Use the Regression tool on the accompanying wedding data, using the wedding cost as the dependent variable and attendance as the independent variable. Complete parts a through c.

Wedding Cost | Attendance
--- | ---
58700 | 300
50000 | 350
47000 | 150
44000 | 200
35000 | 250
31500 | 150
31000 | 250
29000 | 300
28000 | 250
27000 | 200
27000 | 150
24000 | 200
22000 | 200
22000 | 200
21000 | 200
20000 | 200
19000 | 100
19000 | 150
18000 | 200
17000 | 150
15000 | 100
15000 | 100
14000 | 150
6000 | 50
4000 | 50

a. What is the regression model?
\[ \text{Wedding Cost} = \_\_\_\_\_ + \_\_\_\_\_ \times \text{Attendance} \]
(Round to three decimal places as needed.)

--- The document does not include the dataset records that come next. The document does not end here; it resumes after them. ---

(** * Coupon engine: shallow embedding of the coupon handlers

    Source files embedded here:
    - [src/types/coupon.ts], [types/common.ts]: the data model;
    - [src/functions/coupons/schemas.ts]: the request schemas;
    - [src/functions/coupons/helpers.ts]: the shared helpers;
    - [src/functions/coupons/handlers.ts]: the six handlers, in the later
      version built on the helpers and in the earlier version with inline
      logic (module [V1]).

    Conventions of the embedding.
    - A JS [number] is a rational of [Q] in the handlers: that is exact
      where the code compares numbers and counts uses.  Where it multiplies
      and divides, in [calculateDiscount], the rounding of IEEE doubles
      matters, and module [Double] gives the function as doubles compute
      it.
    - [String.prototype.toUpperCase] is a parameter of the model, the class
      [UpperCasing]: the handlers are modelled, and their properties
      proved, for every upper-casing function.
    - An ISO date string is the instant [new Date(s)] makes of it, a [Z]
      counting milliseconds; the clock [new Date()] is the argument [now]
      of a handler.
    - The document store is a pair of finite maps; handlers are programs of
      a state-and-exception monad [IO] over it. *)

From Stdlib Require Import QArith Qround Qminmax Lqa ZArith Lia Ascii String Floats.
From stdpp Require Import gmap strings.

(** ** Numbers and instants *)

Definition number := Q.
Definition timestamp := Z.
Bind Scope Q_scope with number.
Bind Scope Z_scope with timestamp.

Definition Qltb (x y : number) : bool := negb (Qle_bool y x).
Definition Qgtb (x y : number) : bool := Qltb y x.
Definition Qgeb (x y : number) : bool := Qle_bool y x.

(** [Math.round]: the nearest integer, a tie going up. *)
Definition Math_round (x : number) : number := inject_Z (Qfloor (x + (1 # 2))%Q).
Definition Math_min (x y : number) : number := Qmin x y.
Definition Math_max (x y : number) : number := Qmax x y.

(** [Number.isInteger], the test behind zod's [.int()]. *)
Definition isInteger (x : number) : bool := Qeq_bool (inject_Z (Qfloor x)) x.

(** ** Strings *)

Definition ascii_toUpperCase (c : ascii) : ascii :=
  let n := Ascii.nat_of_ascii c in
  if (97 <=? n)%nat && (n <=? 122)%nat then Ascii.ascii_of_nat (n - 32) else c.

(** The upper-casing of the letters a to z.  On a string of ASCII characters
    it is what [String.prototype.toUpperCase] does; on other strings it is
    not (the engine maps ñ to Ñ and ß to SS).  It serves where an example
    with an ASCII code is evaluated, and nowhere else. *)
Fixpoint toUpperCase_ascii (s : string) : string :=
  match s with
  | EmptyString => EmptyString
  | String c s' => String (ascii_toUpperCase c) (toUpperCase_ascii s')
  end.

(** [String.prototype.toUpperCase].  The function belongs to the engine and
    not to the sources: it maps every cased letter of Unicode, by tables the
    model does not have.  The model takes it as a parameter, the way it takes
    [canCreateCoupon]: whatever is proved of a handler holds for every
    upper-casing function, and a property that needs more of the function
    than that says so in a hypothesis. *)
Class UpperCasing := toUpperCase : string → string.

(** Truthiness of a string that may be [null] or [undefined]. *)
Definition truthy (o : option string) : bool :=
  match o with
  | Some s => negb (String.eqb s "")
  | None => false
  end.

(** ** types/common.ts *)

Inductive ErrorCode :=
| INVALID_INPUT
| SITE_NOT_FOUND
| COUPON_NOT_FOUND
| FORBIDDEN
| DUPLICATE_CODE
| COUPON_LIMIT_REACHED
| COUPON_INACTIVE
| COUPON_EXPIRED
| COUPON_NOT_YET_VALID
| COUPON_MAX_USES
| MIN_PURCHASE_NOT_MET
| INTERNAL_ERROR.

(** The texts of the [error] field.  A template keeps the values the source
    interpolates into it; [ZodIssues] stands for [formatZodError]'s text. *)
Inductive ErrorMessage :=
| ZodIssues                                   (* formatZodError(parsed.error) *)
| SitioNoEncontrado                           (* "Sitio no encontrado" *)
| LimiteDeCupones (current limit : number)    (* "Límite de cupones alcanzado (c/l)" *)
| CodigoDuplicado (normalizedCode : string)   (* "Ya existe un cupón con el código ..." *)
| CuponNoEncontrado                           (* "Cupón no encontrado" *)
| CuponDeOtraTienda                           (* "El cupón no pertenece a esta tienda" *)
| PorcentajeSobre100                          (* "Porcentaje no puede superar 100%" *)
| ValidFromPosterior                          (* "validFrom debe ser anterior a validUntil" *)
| CuponNoActivo                               (* "El cupón no está activo" *)
| CuponAunNoValido                            (* "El cupón aún no es válido" *)
| CuponExpirado                               (* "El cupón ha expirado" *)
| CuponSinUsos                                (* "El cupón ha alcanzado el límite de usos" *)
| MontoMinimo (minPurchase : number)          (* "El monto mínimo de compra es $..." *)
| ErrorInterno.                               (* "Error interno del servidor" *)

Record FunctionResponse (T : Type) := mkResponse {
  data : option T;
  error : option ErrorMessage;
  errorCode : option ErrorCode
}.
Arguments mkResponse {T} _ _ _.
Arguments data {T} _.
Arguments error {T} _.
Arguments errorCode {T} _.

(** [{ data: d, error: null }] *)
Definition success {T} (d : T) : FunctionResponse T := mkResponse (Some d) None None.
(** [{ data: null, error: msg, errorCode: c }] *)
Definition failure {T} (msg : ErrorMessage) (c : ErrorCode) : FunctionResponse T :=
  mkResponse None (Some msg) (Some c).

(** ** types/coupon.ts *)

Inductive DiscountType := percentage | fixed.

b. Interpret all key regression results, hypothesis tests, and confidence intervals in the regression output from part a.
- Interpret the slope of the regression equation. Choose the correct answer below:
A. The slope indicates that for each increase of 1 in wedding cost, the predicted attendance is estimated to increase by a value equal to \( b_1 \).
B. The slope indicates that for each increase of 1 in attendance, the predicted wedding cost is estimated to increase by a value equal to \( b_1 \).
C. It is not appropriate to interpret the slope because it is outside the range of observed wedding costs.
D. It is not appropriate to interpret the slope because it is outside the range of observed attendances.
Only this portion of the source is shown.